Starting at the line containing "Inductive except (A" and ending at the line containing "- A Python [str]", print every line of the material below exactly, both ends included, and stop there.
── DATA UNDER STUDY ──
(** * MonStim EMG analysis: amplitude windows, voltage binning, session and
      dataset pooling

    A shallow embedding of [emg_transform.py] and of the data handling of
    [EMG_Utils.py] (the classes [EMGSession] and [EMGDataset]).

    Numbers.  The program computes on IEEE doubles.  Here a finite double is
    idealised as an exact rational ([Q]); the one non-finite value the program
    produces on its own, numpy's not-a-number (the mean of an empty array), is
    kept as the constructor [NaN] of [npfloat].  Python's [int(x)] is
    truncation toward zero and [round(x)] is rounding to the nearest integer
    with ties to even; both are written out on [Q].  numpy's square root is
    not closed on [Q], so everything that takes a standard deviation is
    parametric in it (Section variable [np_sqrt]); [Qsqrt_approx] is a
    computable instance for running the definitions.

    The binning example of the specification is computed a second time on
    binary64 itself (module [Float64]).

    Exceptions.  A Python call that can raise returns [except A]. *)

From Stdlib Require Import List ZArith QArith Qabs Qround Lia Lqa Bool.
From Stdlib Require String PrimFloat.
From Stdlib Require Import Permutation Sorted.
Import ListNotations.

Set Implicit Arguments.

Local Open Scope list_scope.
Local Open Scope Q_scope.

(** ** Python exceptions *)

Inductive exn : Type :=
| IndexError          (* a list index out of range *)
| ValueError          (* max() / min() of an empty sequence *)
| ZeroDivisionError.  (* float division by zero *)

Inductive except (A : Type) : Type :=
| Return (a : A)
| Raise (e : exn).

Arguments Return {A} a.
Arguments Raise {A} e.

Definition bind {A B : Type} (m : except A) (k : A -> except B) : except B :=
  match m with
  | Return a => k a
  | Raise e => Raise e
  end.

Notation "x <- m ;; k" := (bind m (fun x => k))
  (at level 61, m at next level, right associativity).

Definition raises {A : Type} (m : except A) : Prop :=
  exists e, m = Raise e.

(** ** Numbers *)

(** A numpy float: a finite value or not-a-number. *)
Inductive npfloat : Type :=
| Fin (q : Q)
| NaN.

(** Equality of numpy floats as values ([Fin (1#2)] and [Fin (2#4)] are the
    same double). *)
Definition npfloat_eq (a b : npfloat) : Prop :=
  match a, b with
  | Fin x, Fin y => x == y
  | NaN, NaN => True
  | _, _ => False
  end.

(** [int(x)] on a float: truncation toward zero. *)
Definition py_int (x : Q) : Z := Z.quot (Qnum x) (Zpos (Qden x)).
(** * trello_backup.py: a shallow embedding and its checked properties

    The development follows [src/trello_backup.py]: the rate-limited fetcher
    [trello_get], the downloader [download_file], the per-board exporter
    [export_board] with its attachment classifier and locator, the CSV sink
    [export_csv] and the driver [main].

    Conventions of the model.
    - A Python [str] is a [string]; a character is read as the code point
      below 256 with the same number (the Latin-1 range of Unicode).
    - Python library calls are modelled by executable functions that follow
      CPython's behaviour on a POSIX system ([str.isalnum], [int],
      [str.split], [pathlib.PurePosixPath], [urllib.parse.urlparse]).
    - Effects (HTTP requests, sleeping, printing, the file system) are
      threaded through an explicit [world]; exceptions are an outcome of the
      monad [M]. *)

From Stdlib Require Import ZArith NArith Ascii String List Bool Lia.
From stdpp Require Import base option list strings gmap.

Local Open Scope string_scope.
Local Open Scope list_scope.
Local Open Scope Z_scope.

(** ** Python strings *)

Module Py.

Definition code (c : ascii) : N := N_of_ascii c.

Definition between (lo hi : N) (c : ascii) : bool :=
  ((lo <=? code c) && (code c <=? hi))%N.

(** [str.isalnum] on one character: letters and the characters with a
    decimal, digit or numeric value. *)
Definition isalnum (c : ascii) : bool :=
  between 48 57 c || between 65 90 c || between 97 122 c
  || existsb (N.eqb (code c)) [170; 178; 179; 181; 185; 186; 188; 189; 190]%N
  || (between 192 255 c && negb (code c =? 215)%N && negb (code c =? 247)%N).

Definition isascii_alpha (c : ascii) : bool :=
  between 65 90 c || between 97 122 c.

Definition isdigit (c : ascii) : bool := between 48 57 c.

(** [str.lower] on one character: the upper-case letters are A-Z and the
    Latin-1 letters 192-222 without the multiplication sign. *)
Definition lower_char (c : ascii) : ascii :=
  if between 65 90 c || (between 192 222 c && negb (code c =? 215)%N)
  then ascii_of_N (code c + 32) else c.

Fixpoint map_chars (f : ascii -> ascii) (s : string) : string :=
  match s with
  | EmptyString => EmptyString
  | String c s' => String (f c) (map_chars f s')
  end.

Fixpoint all_chars (p : ascii -> bool) (s : string) : bool :=
  match s with
  | EmptyString => true
  | String c s' => p c && all_chars p s'
  end.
───
## ANSWER TO THIS EXERCISE
Inductive except (A : Type) : Type :=
| Return (a : A)
| Raise (e : exn).

Arguments Return {A} a.
Arguments Raise {A} e.

Definition bind {A B : Type} (m : except A) (k : A -> except B) : except B :=
  match m with
  | Return a => k a
  | Raise e => Raise e
  end.

Notation "x <- m ;; k" := (bind m (fun x => k))
  (at level 61, m at next level, right associativity).

Definition raises {A : Type} (m : except A) : Prop :=
  exists e, m = Raise e.

(** ** Numbers *)

(** A numpy float: a finite value or not-a-number. *)
Inductive npfloat : Type :=
| Fin (q : Q)
| NaN.

(** Equality of numpy floats as values ([Fin (1#2)] and [Fin (2#4)] are the
    same double). *)
Definition npfloat_eq (a b : npfloat) : Prop :=
  match a, b with
  | Fin x, Fin y => x == y
  | NaN, NaN => True
  | _, _ => False
  end.

(** [int(x)] on a float: truncation toward zero. *)
Definition py_int (x : Q) : Z := Z.quot (Qnum x) (Zpos (Qden x)).
(** * trello_backup.py: a shallow embedding and its checked properties

    The development follows [src/trello_backup.py]: the rate-limited fetcher
    [trello_get], the downloader [download_file], the per-board exporter
    [export_board] with its attachment classifier and locator, the CSV sink
    [export_csv] and the driver [main].

    Conventions of the model.
    - A Python [str] is a [string]; a character is read as the code point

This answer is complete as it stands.